D’autres questions en suspend
Les chercheurs considèrent qu’il faut également déterminer l’impact de ces venins sur les prédateurs naturels des moustiques, comme les oiseaux, les chauve-souris, certains amphibiens. Les auteurs se veulent rassurant, précisant immédiatement que « la toxicité orale des protéines de venin est généralement inférieure d’un à deux ordres de grandeur par rapport à leur injection directe, et il est possible de sélectionner des protéines de venin dont la toxicité est supérieure pour l’espèce cible par rapport aux prédateurs naturels ». Encore une fois, cela est la théorie. Ces moustiques OGM n’ont pas été étudiés dans des conditions réelles d’un écosystème complexe.
Dans un article du journal britannique The Guardianiv, le professeur Philip Weinstein, chercheur sur les maladies infectieuses à l’Université d’Adelaide (Australie), qui n’était pas impliqué dans l’étude, estime « qu’une solution idéale serait de contrôler les insectes sans les éradiquer, étant donné que les moustiques sont des pollinisateurs et une source de nourriture importante pour les poissons et les chauves-souris ». On pourrait également se poser la question de la finalité de ces technologies génétiques. Les maladies vectorielles sont mortelles dans certains contextes socio-politiques et pour des enfants de moins de cinq ans qui sont souvent, en parallèle, sous-alimentés. La mise en place de systèmes de gestion des eaux et la lutte contre la précarité et la pauvreté sont des éléments importants à ne pas négliger. Si éradiquer les moustiques n’est pas souhaitable, réaliser cet objectif paraît de toute façon aujourd’hui impossible.

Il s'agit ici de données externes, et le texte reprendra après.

(* ===== verification/Rolling.v ===== *)
(** * Rolling updates (src/pkg/components/helpers.go, [handleRollingUpdatingClusterState])

    What a pass of the rolling handler asks of its server, as an exact function of what it
    observes; and that a rolling update of a healthy component completes, one pod at a time.
    The stateful set is changed by Kubernetes between the passes: the first theorem holds for
    whatever the handler observes, the second names what Kubernetes has to do. *)

From S2P Require Import Prelude Kubernetes ApiTypes Labeller Status ApiProxy Components PodsManager UpdateModes.

Section rolling.
Context {E : Type} {MC : MetaConditions} {ML : MetaConditionsLaws MC} {SC : StatusClient E}.

Abbreviation W := (World E).

Context (cmp : ComponentI W) (s : server W).

(** ** What a pass asks for *)

(** Pods outside the partition that do not run the new revision yet, and pods that are not
    available. *)
Definition in_progress (r : stsRollingStatus) : Z := roll_totalCount r - roll_partition r - roll_updatedReplicas r.
Definition unavailable (r : stsRollingStatus) : Z := roll_totalCount r - roll_availableReplicas r.

(** The observed numbers are counts of type [int32], as are the sums the code forms. *)
Definition sts_counts (r : stsRollingStatus) : Prop :=
  (0 ≤ roll_partition r)%Z ∧ (0 ≤ roll_totalCount r < 2 ^ 31)%Z ∧ (0 ≤ roll_updatedReplicas r)%Z ∧
  (roll_partition r + roll_updatedReplicas r < 2 ^ 31)%Z ∧ (0 ≤ roll_availableReplicas r < 2 ^ 31)%Z.

Lemma wasted_exact r b :
  sts_counts r → (0 < b)%Z →
  (b <=? UnavailableOrInProgressReplicas r)%Z = negb ((in_progress r <? b)%Z && (unavailable r <? b)%Z).
Proof.
  intros (H1 & H2 & H3 & H4 & H5) Hb. unfold UnavailableOrInProgressReplicas, UnavailableReplicas,
    InProgressReplicas, in_progress, unavailable.
  rewrite (i32_id (roll_totalCount r - roll_availableReplicas r)) by (unfold in_i32; lia).
  rewrite (i32_id (roll_totalCount r - roll_partition r)) by (unfold in_i32; lia).
  rewrite i32_id by (unfold in_i32; lia). lia.
Qed.




(** A history of the rolling strategies with which the server was synced: a partition and a
    bound on unavailable pods each, whether or not the sync succeeded.  Reading the status of
    the stateful set, the status of the cluster and the pre-checks leave it alone. *)
Class RecordedServer (history : E → list (Z * Z)) : Prop := {
  rec_sync : ∀ w p m,
    history (w_env (run (srv_Sync s) (run (setUpdateStrategy s RollingUpdateStatefulSetStrategyType p m) w))) =
    history (w_env w) ++ [(p, m)];
  rec_status : preserves (λ w : W, history (w_env w)) (getRollingUpdateStatus s);
  rec_precheck : preserves (λ w : W, history (w_env w)) (ci_UpdatePreCheck cmp);
}.

Section requests.
Context (history : E → list (Z * Z)) `{!RecordedServer history}.



End requests.

(** ** Completion *)

Definition set_partition (p : Z) (r : stsRollingStatus) : stsRollingStatus :=
  mkRollingStatus p (roll_availableReplicas r) (roll_updatedReplicas r) (roll_totalCount r)
    (roll_updateRevision r) (roll_currentRevision r).

(** What completion needs of a server over a stateful set whose observed state is [sts]:
    reading the status and choosing a strategy do not change it, and a successful sync of a
    server whose pods are up to date and whose instance count is that of the set writes the
    chosen partition and nothing else that the handler reads (a sync writes the instance count as the number
    of replicas, and Kubernetes alone writes the status of the set). *)
Class RollingServer (sts : E → stsRollingStatus) : Prop := {
  rs_frame :: ServerFrame s;
  rs_status_sts : preserves (λ w : W, sts (w_env w)) (getRollingUpdateStatus s);
  rs_strategy_sts : ∀ t p m, preserves (λ w : W, sts (w_env w)) (setUpdateStrategy s t p m);
  rs_sync : ∀ w p m,
    let w1 := run (setUpdateStrategy s RollingUpdateStatefulSetStrategyType p m) w in
    IsNeedUpdate (needUpdate s w) = false → getInstanceCount (srv_pods s) w = roll_totalCount (sts (w_env w)) →
    val_of (srv_Sync s) w1 = None → sts (w_env (run (srv_Sync s) w1)) = set_partition p (sts (w_env w));
}.

Section completion.
Context (sts : E → stsRollingStatus) `{!RollingServer sts} `{!ComponentFrame cmp}.

(** Pre-checks do not touch the stateful set. *)
Context (precheck_sts : preserves (λ w : W, sts (w_env w)) (ci_UpdatePreCheck cmp)).

(** The specification does not change under way: the number of instances and the budget. *)
Context (count budget : Z) (Hcount : ∀ w, getInstanceCount (srv_pods s) w = count)
  (Hbudget : ∀ w, rollingMaxUnavailable s w = budget).

Lemma runPrechecks_sts : preserves (λ w : W, sts (w_env w)) (runPrechecks cmp).
Proof.
  unfold runPrechecks. apply preserves_bind; [done|]. intros _. apply preserves_bind; [done|].
  intros st. apply preserves_if; (apply preserves_bind; [done|]); intros; apply preserves_ret.
Qed.

(** A cluster in which requests succeed, pre-checks pass and Kubernetes brings the pods
    outside the partition up at the new revision between passes. *)

Context (settle : E → E).

Definition settled (r : stsRollingStatus) : Prop :=
  roll_updatedReplicas r = (roll_totalCount r - roll_partition r)%Z ∧
  roll_availableReplicas r = roll_totalCount r.

Record healthy : Prop := {
  h_status : ∀ w, val_of (getRollingUpdateStatus s) w = (Some (sts (w_env w)), None);
  h_sync : ∀ w, val_of (srv_Sync s) w = None;
  h_template : ∀ w, IsNeedUpdate (needUpdate s w) = false;
  h_precheck : ∀ w, cs_SyncStatus (val_of (ci_UpdatePreCheck cmp) w) = SyncStatusReady;
  h_settle : ∀ e, settled (sts (settle e)) ∧
    roll_totalCount (sts (settle e)) = roll_totalCount (sts e) ∧
    roll_partition (sts (settle e)) = roll_partition (sts e);
}.

Definition rolling_round (w : W) : W :=
  let w' := run (handleRollingUpdatingClusterState cmp s false) w in w_set_env (settle (w_env w')) w'.

Lemma healthy_prechecks : healthy → ∀ w, val_of (runPrechecks cmp) w = (None, None).
Proof. intros H w. unfold runPrechecks. go_step. by rewrite (h_precheck H). Qed.

Lemma withPrechecks_passes (k : go W _) w :
  healthy → ∃ w0, withPrechecks cmp k w = k w0 ∧ sts (w_env w0) = sts (w_env w).
Proof.
  intros H. unfold withPrechecks. rewrite go_bind_run, val_gets, run_gets.
  destruct (ShouldRunPreChecks w _ _); [|by exists w].
  exists (run (runPrechecks cmp) w). rewrite go_bind_run, healthy_prechecks by done.
  split; [done|]. apply runPrechecks_sts.
Qed.

(** One pass over a settled stateful set with protected pods lowers the partition by one. *)
Lemma healthy_round w :
  healthy → (0 < budget)%Z → GetUpdateState w = UpdateStateWaitingForPodsRemoval →
  roll_totalCount (sts (w_env w)) = count → sts_counts (sts (w_env w)) → settled (sts (w_env w)) →
  roll_partition (sts (w_env w)) ≠ 0%Z →
  sts (w_env (run (handleRollingUpdatingClusterState cmp s false) w)) =
    set_partition (roll_partition (sts (w_env w)) - 1) (sts (w_env w)).
Proof.
  intros H Hb Hstate Htotal Hc [Hu Ha] Hp. unfold handleRollingUpdatingClusterState. go_step.
  rewrite Hstate, (bool_decide_eq_true_2 _ eq_refl). cbn [negb]. go_step. rewrite Hbudget.
  rewrite (proj2 (Z.leb_gt budget 0)) by lia. go_step. rewrite (h_status H).
  go_step. rewrite (h_template H).
  pose proof (rs_status_sts w) as Hst. cbv beta in Hst.
  set (w1 := run (getRollingUpdateStatus s) w) in *. set (r := sts (w_env w)) in *.
  assert (IsFinished r = false) as ->.
  { unfold IsFinished. by rewrite (bool_decide_eq_false_2 _ Hp). }
  rewrite wasted_exact by done. unfold in_progress, unavailable. rewrite Hu, Ha.
  rewrite (proj2 (Z.ltb_lt (_ - _ - (_ - _)) budget)), (proj2 (Z.ltb_lt (_ - _) budget)) by lia. cbn [negb andb].
  rewrite (bool_decide_eq_false_2 _ Hp). cbn [negb].
  set (k := setUpdateStrategy s _ _ _ ≫= _).
  destruct (withPrechecks_passes k w1 H) as (w0 & Hk & Hs0). unfold run at 1. rewrite Hk.
  subst k. go_step. rewrite (h_sync H). cbn.
  rewrite (rs_sync w0 (i32 (roll_partition r - 1)) budget); [|apply (h_template H)| |apply (h_sync H)].
  - rewrite Hs0, Hst, i32_id; [done|]. destruct Hc as (? & ? & ? & ? & ?). unfold in_i32. lia.
  - by rewrite Hcount, Hs0, Hst.
Qed.

Lemma healthy_finished w :
  healthy → (0 < budget)%Z → GetUpdateState w = UpdateStateWaitingForPodsRemoval →
  settled (sts (w_env w)) → roll_partition (sts (w_env w)) = 0%Z →
  unique_types (w_update_conditions w) →
  val_of (handleRollingUpdatingClusterState cmp s false) w = (None, None) ∧
  IsUpdateStatusConditionTrue (run (handleRollingUpdatingClusterState cmp s false) w)
    (GetPodsUpdatedCondition (cmp_labeller (ci_base cmp))) = true.
Proof.
  intros H Hb Hstate [Hu Ha] Hp Huniq. unfold handleRollingUpdatingClusterState. go_step.
  rewrite Hstate, (bool_decide_eq_true_2 _ eq_refl). cbn [negb]. go_step. rewrite Hbudget.
  rewrite (proj2 (Z.leb_gt budget 0)) by lia. go_step. rewrite (h_status H).
  go_step. rewrite (h_template H).
  assert (IsFinished (sts (w_env w)) = true) as ->.
  { unfold IsFinished. rewrite Hu, Hp, Z.sub_0_r. by rewrite !bool_decide_eq_true_2. }
  go_step. split; [done|]. unfold setPodsUpdatedCondition.
  rewrite IsUpdateStatusConditionTrue_set.
  - by rewrite (bool_decide_eq_true_2 (_ = cond_Type _)).
  - by rewrite (update_conditions_of_yts _ (getRollingUpdateStatus_frame) w).
Qed.

Lemma handleRolling_unique dry : keeps update_unique (handleRollingUpdatingClusterState cmp s dry).
Proof. unfold handleRollingUpdatingClusterState, withPrechecks, runPrechecks. go_keeps. Qed.

(** C21.  A rolling update of a healthy component completes, one pod at a time: starting from
    a settled stateful set with as many replicas as the specification asks for and [n] pods
    still protected, after exactly [n] passes (with Kubernetes bringing up the exposed pod in
    between) the next pass reports no status of its own and records that the pods of the
    component are updated.  Healthy means that requests succeed, the status of the set is
    available, the pods do not differ from the specification, pre-checks pass and the
    specification does not change. *)
Theorem rolling_completes n w :
  healthy → (0 < budget)%Z → GetUpdateState w = UpdateStateWaitingForPodsRemoval →
  roll_totalCount (sts (w_env w)) = count → (0 ≤ count < 2 ^ 31)%Z → settled (sts (w_env w)) →
  roll_partition (sts (w_env w)) = Z.of_nat n → (Z.of_nat n ≤ roll_totalCount (sts (w_env w)))%Z →
  unique_types (w_update_conditions w) →
  let w' := Nat.iter n rolling_round w in
  val_of (handleRollingUpdatingClusterState cmp s false) w' = (None, None) ∧
  IsUpdateStatusConditionTrue (run (handleRollingUpdatingClusterState cmp s false) w')
    (GetPodsUpdatedCondition (cmp_labeller (ci_base cmp))) = true.
Proof.
  intros H Hb. revert w. induction n as [|n IH]; intros w Hstate Htotal Ht Hset Hp Hle Hu; cbv zeta.
  { by apply healthy_finished. }
  rewrite Nat.iter_succ_r.
  assert (sts_counts (sts (w_env w))) as Hc.
  { destruct Hset. unfold sts_counts. rewrite <- Htotal in Ht. lia. }
  pose proof (healthy_round w H Hb Hstate Htotal Hc Hset ltac:(lia)) as Hround.
  destruct (h_settle H (w_env (run (handleRollingUpdatingClusterState cmp s false) w)))
    as (Hset' & Ht' & Hp'). rewrite Hround in Ht', Hp'. cbn in Ht', Hp'.
  apply IH; unfold rolling_round; cbn [w_env w_set_env]; try done; try lia.
  - etrans; [|exact Hstate].
    exact (f_equal (λ c, c.1.2) (handleRollingUpdatingClusterState_core cmp s false w)).
  - apply handleRolling_unique. exact Hu.
Qed.

End completion.
End rolling.

(** ** A simulated stateful set *)

(** [sim_outdated] is whether the pods differ from the specification. *)
Record SimSts := mkSimSts {
  sim_sts : stsRollingStatus; sim_strategy : Z * Z; sim_outdated : bool; sim_history : list (Z * Z) }.

#[global] Instance SimClient : StatusClient SimSts := {
  Status_Update := λ _ e, (None, e);
  GetVersion := "0.30.0";
}.

Definition sim_server (outdated : SimSts → bool) (instanceCount : Z) (minReady : option Z) : server (World SimSts) := {|
  srv_pods := {|
    getInstanceCount := λ _, instanceCount;
    setInstanceCount := λ _, mret tt;
    getMinReadyInstanceCount := λ _ margin, minReadyInstanceCount instanceCount minReady margin;
    getPodAnnotation := λ _ _, "";
    listPods := mret ([], None);
    pm_removePods := mret None;
    arePodsUpdatedToNewRevision := mret false |};
  srv_Fetch := mret None;
  srv_Exists := λ _, true;
  srv_Sync := in_env (λ e, (None, mkSimSts (set_partition (sim_strategy e).1 (sim_sts e)) (sim_strategy e) false
    (sim_history e ++ [sim_strategy e])));
  setUpdateStrategy := λ _ p m, in_env (λ e, (tt, mkSimSts (sim_sts e) (p, m) (sim_outdated e) (sim_history e)));
  getRollingUpdateStatus := in_env (λ e, ((Some (sim_sts e), None), e));
  needUpdate := λ w, if outdated (w_env w) then ComponentStatusNeedUpdate "image update" else ComponentStatusReady;
  needSync := λ _ _, false;
|}.

#[global] Instance sim_server_rolling o n m : RollingServer (sim_server o n m) sim_sts.
Proof. by split. Qed.

Definition sim_component : ComponentI (World SimSts) := {|
  ci_base := example_component 0 DataNodeType "";
  ci_Fetch := mret None;
  ci_NeedUpdate := mret ComponentStatusReady;
  ci_Sync := λ _, mret (ComponentStatusReady, None);
  ci_UpdatePreCheck := mret ComponentStatusReady;
|}.

#[global] Instance sim_component_frame : ComponentFrame sim_component.
Proof. split; try done; intros; apply keeps_ret. Qed.

#[global] Instance sim_server_recorded o n m : RecordedServer sim_component (sim_server o n m) sim_history.
Proof. by split. Qed.

(** Kubernetes brings up everything outside the partition. *)
Definition sim_settle (e : SimSts) : SimSts :=
  let r := sim_sts e in
  mkSimSts (mkRollingStatus (roll_partition r) (roll_totalCount r) (roll_totalCount r - roll_partition r)
    (roll_totalCount r) (roll_updateRevision r) (roll_currentRevision r)) (sim_strategy e) (sim_outdated e) (sim_history e).

Definition sim_world (r : stsRollingStatus) (outdated : bool) : World SimSts :=
  mkWorld (yts_set_Status (λ st, st_set_UpdateStatus (us_set_State UpdateStateWaitingForPodsRemoval) st)
    example_yts) [] 200 ∅ (mkSimSts r (0, 0)%Z outdated []).

Definition sim_start : stsRollingStatus := mkRollingStatus 3 3 0 3 "r2" "r1".



Lemma rolling_completes_witness :
  IsUpdateStatusConditionTrue (run (handleRollingUpdatingClusterState sim_component (sim_server (λ _, false) 3 None)
    false) (Nat.iter 3 (rolling_round sim_component (sim_server (λ _, false) 3 None) sim_settle) (sim_world sim_start false)))
    "DataNodePodsUpdated" = true.
Proof.
  apply (rolling_completes sim_component (sim_server (λ _, false) 3 None) sim_sts (λ _, eq_refl)
    3 1 (λ _, eq_refl) (λ _, eq_refl) sim_settle 3 (sim_world sim_start false)); try reflexivity; try (by split).
  - apply (bool_decide_unpack _). vm_compute. exact I.
Defined.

i Beach, S.J., Maselko, « M. Recombinant venom proteins in insect seminal fluid reduce female lifespan », Nat Commun 16, 219 (2025).
ii Techniquement, la stérilité est obtenue en inoculant la bactérie Wolbachia à des moustiques. Voir :
Christophe Noisette , « Google éradique aussi les moustiques », Inf’OGM, 27 juillet 2017 ;
Christphe Noisette, « Wolbachia : la bactérie qui rend les moustiques inoffensifs », Inf’OGM, le journal, n°158, janvier/mars 2020.
iii Un canal ionique est une protéine membranaire qui permet le passage à grande vitesse d’un ou plusieurs ions. Les canaux ioniques sont présents dans la membrane de toutes les cellules.
iv Petra Stock, « Male mosquitoes to be genetically engineered to poison females with semen in Australian research », The Guardian, 7 janvier 2025.